Me visto: Levi's, mocasines sin calcetines, una camiseta blanca de Maxfield's, un chaleco Armani.

Voy en coche al Sun 'n' Fun, un salón de rayos UVA abierto las veinticuatro horas, en Woodman, y me doy una sesión de diez minutos, luego me dirijo a Hollywood puede que a ver a Dirk, que se dedica fundamentalmente a los chicos guapos, a los chaperos de Santa Mónica, en bares y gimnasios. Le gustan las sierras mecánicas, que están muy bien si tienes un sitio insonorizado como lo tiene Dirk. Paso junto a un callejón, cuatro aparcamientos, un 7-Eleven, numerosos coches de la policía.

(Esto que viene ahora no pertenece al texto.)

(** ** The worker of a session

What the mutex protects changes by the critical sections of [Tui] only, a task is taken
only while none is at work, and the other steps are not seen. *)
Lemma step_seen m l m' o :
  invariant m -> step m l = Some (m', o) ->
  match o with
  | [Accepted task] => submit task (shared m) = (true, shared m')
  | [Dropped task] => submit task (shared m) = (false, shared m')
  | [Cleared] => shared m' = clear (shared m)
  | [Started task] => busy_ (shared m) = false /\ wake (shared m) = Some (Some task, shared m') /\
      at_work m = [] /\ at_work m' = [task]
  | [Answered task value] => shared m' = publish value (shared m) /\ at_work m = [task] /\ at_work m' = []
  | _ => (shared m' = shared m \/ shared m' = stop_worker (shared m)) /\ at_work m' = at_work m
  end.
Proof.
  intros [H1 _ _ _ _ _] H. unfold at_work in *.
  step_cases m l H; unfold wake, submit; cbn in *; repeat (case_match; simplify_eq/=); auto.
Qed.

(** ** Each task once, in order *)

Definition accepted (obs : list observed) : list Task :=
  omap (fun o => match o with Accepted task => Some task | _ => None end) obs.
Definition started (obs : list observed) : list Task :=
  omap (fun o => match o with Started task => Some task | _ => None end) obs.
Definition answered (obs : list observed) : list (Task * str) :=
  omap (fun o => match o with Answered task value => Some (task, value) | _ => None end) obs.

(** The text on the screen. *)
Definition shown (obs : list observed) : str :=
  foldl (fun text o =>
    match o with
    | Accepted _ => $"Loading..."
    | Answered _ value => value
    | Cleared => []
    | Started _ | Dropped _ => text
    end) [] obs.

Es una noche cálida y llevo el techo abierto y la radio muy alta. Me detengo en Tower Records y compro un par de cintas, luego entro en el Hughes que está abierto las veinticuatro horas en la esquina de Beverly con Doheny y compro muchos filetes por si la semana que viene no me apetece salir porque la carne cruda está bien aunque el jugo sea demasiado líquido y no lo bastante salado. La chica gorda de la caja coquetea conmigo mientras relleno un cheque de setecientos cuarenta dólares, sólo he comprado solomillo. Paso por un par de clubs, locales donde entro gratis o conozco a los porteros, echo un ojo al ambiente, luego ando un poco más en coche. Pienso en la chica que me ligué en Powertools, en el modo en que la llevé en coche a una parada de autobús de Ventura Boulevard, y la dejé allí, esperando que no se acuerde. Paso en coche delante de una tienda de artículos deportivos y pienso en lo que le pasó a Roderick y me estremezco, siento náuseas. Pero tomo un Valium y enseguida me siento bastante bien, y paso delante del mural de Sunset que dice DESAPAREZCA AQUÍ y en un semáforo en rojo en el que estamos parados les guiño el ojo a dos chicas rubias, las dos con walkman, que van en un 450SL descapotable, y les sonrío y ellas sueltan unas risitas y yo me pongo a seguirlas por Sunset, pensando en detenerme y a lo mejor tomar un sushi con ellas, y estoy a punto de proponerles que se detengan cuando de repente veo aparecer ese rótulo del drugstore Thrifty, con la enorme
t
minúscula de neón azul que se enciende y se apaga, por encima de edificios y murales, y la Luna está muy baja, justo encima, y me voy acercando a ella, y me siento débil y hago un giro totalmente ilegal cambiando de sentido y todavía me siento como enfermo pero algo mejor cuanto más me alejo de la Luna, con el espejo retrovisor bajado, y me dirijo a casa de Dirk.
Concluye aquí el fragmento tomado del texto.